By Nate Raymond
(Reuters) -The U.S. Department of Justice has reversed course and will not seek to prevent a group of Democratic-led states from using federal grant funding to provide legal services to victims of domestic violence and sexual assault who are immigrants living in the United States illegally.
Nineteen states and the District of Columbia on Monday agreed to drop a lawsuit they filed last month over the new grant conditions after the Justice Department agreed not to apply them to their existing grant awards.
“Attacking survivors is despicable, and I am relieved that the federal government has backed down from this dangerous policy,” New York Attorney General Letitia James said in a statement.
The Justice Department did not respond to a request for comment.

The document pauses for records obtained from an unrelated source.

Lemma GetTime_passes_second_pass_witness :
  ∃ player1 final gotLength passes,
    GetTime_passes fresh_player one_shot demo_sdat demo_sseq 2
    = Some (final, gotLength, passes)
    ∧ passes !! 0%nat = Some (player1, 20%nat)
    ∧ let first := GetTime_player one_shot player1 20 2 in
      ((∃ player2, passes = [(player1, 20%nat); (player2, 40%nat)])
         ↔ undetermined first = false ∧ type first = END)
      ∧ (passes = [(player1, 20%nat)] → final = first ∧ gotLength = false)
      ∧ ∀ player2 bound2, passes !! 1%nat = Some (player2, bound2) →
          (20 < bound2)%nat ∧ bound2 = 40%nat
          ∧ p_doNotes player2 = true
          ∧ let second := GetTime_player one_shot player2 bound2 2 in
            final = (if undetermined second then first else second)
            ∧ gotLength = negb (undetermined second).
Proof.
  apply (GetTime_passes_second_pass fresh_player one_shot demo_sdat demo_sseq 2).
  exact demo_sdat_resolved.
Defined.


(** A one-shot track of 12.3 seconds gets the length 0:13 and the one-shot
    fade; fade constants are 10 for loops and 0 for one-shots. *)
Lemma GetTime_sets_length_and_fade_witness :
  ∃ o, GetTime fresh_player one_shot minutes_seconds decimal
         "BGM_TITLE" demo_sdat demo_sseq stale_tags false 2 10 0 = Some o
       ∧ out_passes o = one_shot_passes
       ∧ tags (out_tags o) !! "length" = Some "0:13"
       ∧ tags (out_tags o) !! "fade" = Some "0".
Proof.
  apply (GetTime_sets_length_and_fade fresh_player one_shot minutes_seconds decimal
           "BGM_TITLE" demo_sdat demo_sseq stale_tags false 2 10 0
           (mkTime (123 # 10) END) true one_shot_passes).
  - vm_compute. reflexivity.
  - vm_compute. reflexivity.
Defined.

(** A looping track gets the loop fade. *)
Lemma GetTime_looping_fade :
  ∃ o, GetTime fresh_player looping minutes_seconds decimal
         "BGM_TITLE" demo_sdat demo_sseq TagList_empty false 2 10 0 = Some o
       ∧ tags (out_tags o) !! "length" = Some "1:35"
       ∧ tags (out_tags o) !! "fade" = Some "10"
       ∧ length (out_passes o) = 1%nat.
Proof. eexists. split; [reflexivity|]. vm_compute. repeat split; reflexivity. Qed.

The states had sued in Rhode Island federal court after the Justice Department informed them in August that they could no longer use funds from three grant programs to cover legal services for immigrants “unlawfully present in the United States.”
The grants in question include those under the Violence Against Women Act and Victims of Crime Act, which help states support victims of domestic violence, sexual assault, human trafficking and other violent crimes.
The states said they rely on grants from those programs to provide victim services, including representation in family court for protective orders; relocation and housing assistance; and compensation for medical bills and funeral costs.
The states argued the policy was unlawful and conflicted with regulations that they said made clear eligibility for victim services could not be based on immigration status.
The Justice Department defended its ability to impose such conditions on grants generally, saying in an October 22 court filing that the states were seeking to “force the government to continue to fund legal services for illegal aliens with federal taxpayer dollars.”
Yet while the department defended the immigration-related policy broadly, it shifted on the VOCA and VAWA grants specifically in that filing and said the immigration-related conditions would not apply to them based on existing regulations.
In a filing on Monday, the Justice Department locked into that position, agreeing the conditions will not apply to the states’ current open grant awards under the two programs.